> [PROBLEM STATEMENT]: Of the entries below, return only those lines from the line with "intros Hfo (Hst" to the line with "destruct (bmap_there s", exactly, both included.
BEGIN ENTRIES PROVIDED
(** A round of readi(): a piece of one block reaches the destination. *)
Lemma readi_round view i ip d bs n s0 dst R f s off d1 :
  file_ok view (i_addrs i) -> takes e s0 dst (Z.to_nat n) R ->
  let tot := Z.of_nat (length d1) in
  let m := Z.min (n - tot) (BSIZE - off mod BSIZE) in
  let d2 := fbytes view (i_addrs i) off (Z.to_nat m) in
  tx [] s d bs view -> mframe s0 s -> R d1 (k_mem s) -> inode_is s ip i ->
  0 <= off < MAXFILE * BSIZE -> tot < n < 2 ^ 31 -> off mod BSIZE + m <= BSIZE -> 0 < m ->
  mapped_to view (i_addrs i) off (off + (n - tot)) ->
  exists s', readi_loop (S f) ip (dest_add dst tot) off tot n (local_bytes dst d1) (mkWorld s e) =
      readi_loop f ip (dest_add dst (tot + m)) (off + m) (tot + m) n (local_bytes dst (d1 ++ d2)) (mkWorld s' e) /\
    tx [] s' d bs view /\ mframe s0 s' /\ R (d1 ++ d2) (k_mem s') /\ inode_is s' ip i /\ k_writes s' = k_writes s.
Proof.
  intros Hfo (Hst & _ & HR) tot m d2 S F HRd Hi Ho Ht Hm2 Hm1 Hmap. change (MAXFILE * BSIZE) with 274432 in Ho.
  pose proof (length_fbytes view (i_addrs i) off (Z.to_nat m)) as L2. fold d2 in L2.
  destruct (Hmap off ltac:(lia)) as [Hb Hl].
  assert (0 <= off / BSIZE < MAXFILE) as Hk by (change BSIZE with 1024; change MAXFILE with 268; Z.to_euclidean_division_equations; lia).
  destruct (bmap_there s d bs view ip i (off / BSIZE) S Hi (fo_len _ _ Hfo) Hk Hb) as (s1 & E1 & S1 & F1 & W1).
  pose proof (inode_is_frame _ _ _ _ Hi F1) as Hi1.
  destruct (tx_look_copy s1 d bs view (fblock view (i_addrs i) (off / BSIZE)) S1) as (j & s2 & bf & E2 & E3 & V & F2 & W2 & Hrel).
  pose proof (mframe_tframe _ _ _ F (tframe_trans _ _ _ F1 F2)) as Fm.
  destruct (HR s2 d1 d2 Fm) as (mm & E4 & HRm); [by rewrite (tframe_mem _ _ F2), (tframe_mem _ _ F1)|lia|].
  destruct (Hrel mm) as (s3 & E5 & S3 & F3 & W3). exists s3. split_and!; [|done|..].
  - cbn [readi_loop]. replace (tot <? n) with true by lia. apply Z.eqb_neq in Hb. run E1. rewrite Hb.
    rewrite (bind_ok _ _ _ _ _ (get_inode_ok _ _ _ e (proj1 Hi1))), (proj2 Hi1), (bind_ok _ _ _ _ _ E2), (bind_ok _ _ _ _ _ E3).
    cbn zeta. fold m. rewrite V, chunk_fbytes by (lia || done || rewrite Z2Nat.id; lia). fold d2. run E4. change (0 =? -1) with false.
    cbn iota. run E5. rewrite dest_add_add. unfold tot at 3. rewrite local_store_next by done.
    by rewrite (u32_small (off + m)), (u32_small (tot + m)) by lia.
  - exact (mframe_tframe _ _ _ (mframe_mem _ _ mm Fm) F3).
  - by rewrite (tframe_mem _ _ F3).
  - eapply inode_is_frame; [|exact F3]. apply (inode_is_frame _ _ _ _ Hi1 F2).
  - congruence.
Qed.

Lemma readi_loop_ok view i ip d bs n s0 dst R : file_ok view (i_addrs i) -> takes e s0 dst (Z.to_nat n) R ->
  forall f s off d1, let tot := Z.of_nat (length d1) in
  tx [] s d bs view -> mframe s0 s -> R d1 (k_mem s) -> inode_is s ip i -> 0 <= off -> tot <= n ->
  off + (n - tot) <= MAXFILE * BSIZE -> n < 2 ^ 31 -> mapped_to view (i_addrs i) off (off + (n - tot)) -> rounds f off (n - tot) ->
  let all := d1 ++ fbytes view (i_addrs i) off (Z.to_nat (n - tot)) in
  exists s', readi_loop f ip (dest_add dst tot) off tot n (local_bytes dst d1) (mkWorld s e) =
      Ok (n, local_bytes dst all) (mkWorld s' e) /\
    tx [] s' d bs view /\ mframe s0 s' /\ R all (k_mem s') /\ k_writes s' = k_writes s.
Proof.
  intros Hfo HT. induction f as [|f IH]; intros s off d1 tot S F HRd Hi Ho Ht Hmax Hn Hmap Hr; [destruct Hr; lia|].
  destruct (Z.lt_ge_cases tot n) as [Hlt|Hge].
  2: { exists s. cbn [readi_loop]. replace (tot <? n) with false by lia. replace (n - tot) with 0 by lia. cbn.
       rewrite app_nil_r, i32_small by lia. replace tot with n by lia. split_and!; done. }
  destruct (rounds_step f off (n - tot) Ho ltac:(lia) Hr) as (Hm1 & Hm2 & Hr').
  destruct (readi_round view i ip d bs n s0 dst R f s off d1 Hfo HT S F HRd Hi) as (s3 & E3 & S3 & F3 & R3 & Hi3 & W3);
    [lia|done|done|lia|done|].
  fold tot in E3, R3. rewrite E3. set (m := Z.min (n - tot) (BSIZE - off mod BSIZE)) in *. set (d2 := fbytes view (i_addrs i) off (Z.to_nat m)) in *.
  assert (Z.of_nat (length (d1 ++ d2)) = tot + m) as Htot by (unfold d2; rewrite length_app, length_fbytes; lia).
  destruct (IH s3 (off + m) (d1 ++ d2)) as (s' & E6 & S' & F6 & HR' & W'); rewrite ?Htot; auto; try lia.
  { intros x Hx. apply Hmap. lia. }
  { by replace (n - (tot + m)) with (n - tot - m) by lia. }
  assert (d1 ++ fbytes view (i_addrs i) off (Z.to_nat (n - tot)) =
    (d1 ++ d2) ++ fbytes view (i_addrs i) (off + m) (Z.to_nat (n - (tot + m)))) as ->.
  { rewrite <- app_assoc. f_equal.
    replace (Z.to_nat (n - tot)) with (Z.to_nat m + Z.to_nat (n - (tot + m)))%nat by lia.
    rewrite fbytes_app. by replace (off + Z.of_nat (Z.to_nat m)) with (off + m) by lia. }
  rewrite Htot in E6, HR'. exists s'. split_and!; [exact E6|done..|congruence].
Qed.

(** The blocks up to the size of the file are there. *)
Definition file_at (s : kernel) (view : Z -> block) (ip : nat) (i : inode) : Prop :=
  inode_is s ip i /\ file_ok view (i_addrs i) /\ 0 <= i_size i <= MAXFILE * BSIZE /\
  mapped_to view (i_addrs i) 0 (i_size i).

Lemma readi_to s d bs view ip i dst R off n : tx [] s d bs view -> file_at s view ip i ->
  0 <= off -> 0 <= n < 2 ^ 31 -> off + n < 2 ^ 32 ->
  let len := Z.max 0 (Z.min n (i_size i - off)) in
  let data := fbytes view (i_addrs i) off (Z.to_nat len) in
  takes e s dst (Z.to_nat len) R ->
  exists s', readi ip dst off n (mkWorld s e) = Ok (len, local_bytes dst data) (mkWorld s' e) /\
    tx [] s' d bs view /\ mframe s s' /\ R data (k_mem s') /\ k_writes s' = k_writes s.
Proof.
  intros S (Hi & Hfo & Hsz & Hmap) Ho Hn Hon len data T. change (MAXFILE * BSIZE) with 274432 in Hsz.
  unfold readi. rewrite (bind_ok _ _ _ _ _ (get_inode_ok _ _ _ e (proj1 Hi))). rewrite u32_small by lia.
  pose proof T as (Hst & HR0 & _).
  destruct (Z.ltb_spec (i_size i) off) as [Hlt|Hge]; cbn [orb].
  { exists s. unfold data. replace len with 0 by lia. split_and!; [|done|apply mframe_refl|done..]. by destruct dst. }
  replace (off + n <? off) with false by lia.
  replace (if i_size i <? off + n then i_size i - off else n) with len by (unfold len; destruct (Z.ltb_spec (i_size i) (off + n)); lia).
  destruct (readi_loop_ok view i ip d bs len s dst R Hfo T (Datatypes.S (Datatypes.S (Z.to_nat (len / BSIZE + 1)))) s off [])
    as (s' & E & S' & F & HR & W); cbn [length Z.of_nat]; rewrite ?Z.sub_0_r; auto using mframe_refl; try lia.
  { change (MAXFILE * BSIZE) with 274432. lia. }
  { intros x Hx. apply Hmap. lia. }
  { apply rounds_init; lia. }
  cbn [length Z.of_nat app] in E, HR. rewrite Z.sub_0_r, dest_add_0 in E by done. rewrite Z.sub_0_r in HR.
  exists s'. split_and!; auto. replace (local_bytes dst []) with (@nil Z) in E by (by destruct dst). exact E.
Qed.

(** Into a local variable. *)
Lemma readi_ok s d bs view ip i off n : tx [] s d bs view -> file_at s view ip i ->
  0 <= off -> 0 <= n < 2 ^ 31 -> off + n < 2 ^ 32 ->
  let len := Z.min n (i_size i - off) in
  exists s', readi ip (DLocal 0) off n (mkWorld s e) =
      (if i_size i <? off then Ok (0, []) (mkWorld s' e)
       else Ok (len, fbytes view (i_addrs i) off (Z.to_nat len)) (mkWorld s' e)) /\
    tx [] s' d bs view /\ tframe s s' /\ k_writes s' = k_writes s.
Proof.
  intros S Hf Ho Hn Hon len.
  destruct (readi_to s d bs view ip i (DLocal 0) (fun _ m => m = k_mem s) off n S Hf Ho Hn Hon (takes_local _ _ _)) as (s' & E & S' & F & Em & W).
  exists s'. split_and!; [|done|by apply mframe_same|done]. rewrite E. destruct (Z.ltb_spec (i_size i) off); fold len.
  - by replace (Z.max 0 len) with 0 by (unfold len; lia).
  - by replace (Z.max 0 len) with len by (unfold len; lia).
Qed.
End Files.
END ENTRIES PROVIDED
> [SOLUTION BELOW]:
  intros Hfo (Hst & _ & HR) tot m d2 S F HRd Hi Ho Ht Hm2 Hm1 Hmap. change (MAXFILE * BSIZE) with 274432 in Ho.
  pose proof (length_fbytes view (i_addrs i) off (Z.to_nat m)) as L2. fold d2 in L2.
  destruct (Hmap off ltac:(lia)) as [Hb Hl].
  assert (0 <= off / BSIZE < MAXFILE) as Hk by (change BSIZE with 1024; change MAXFILE with 268; Z.to_euclidean_division_equations; lia).
  destruct (bmap_there s d bs view ip i (off / BSIZE) S Hi (fo_len _ _ Hfo) Hk Hb) as (s1 & E1 & S1 & F1 & W1).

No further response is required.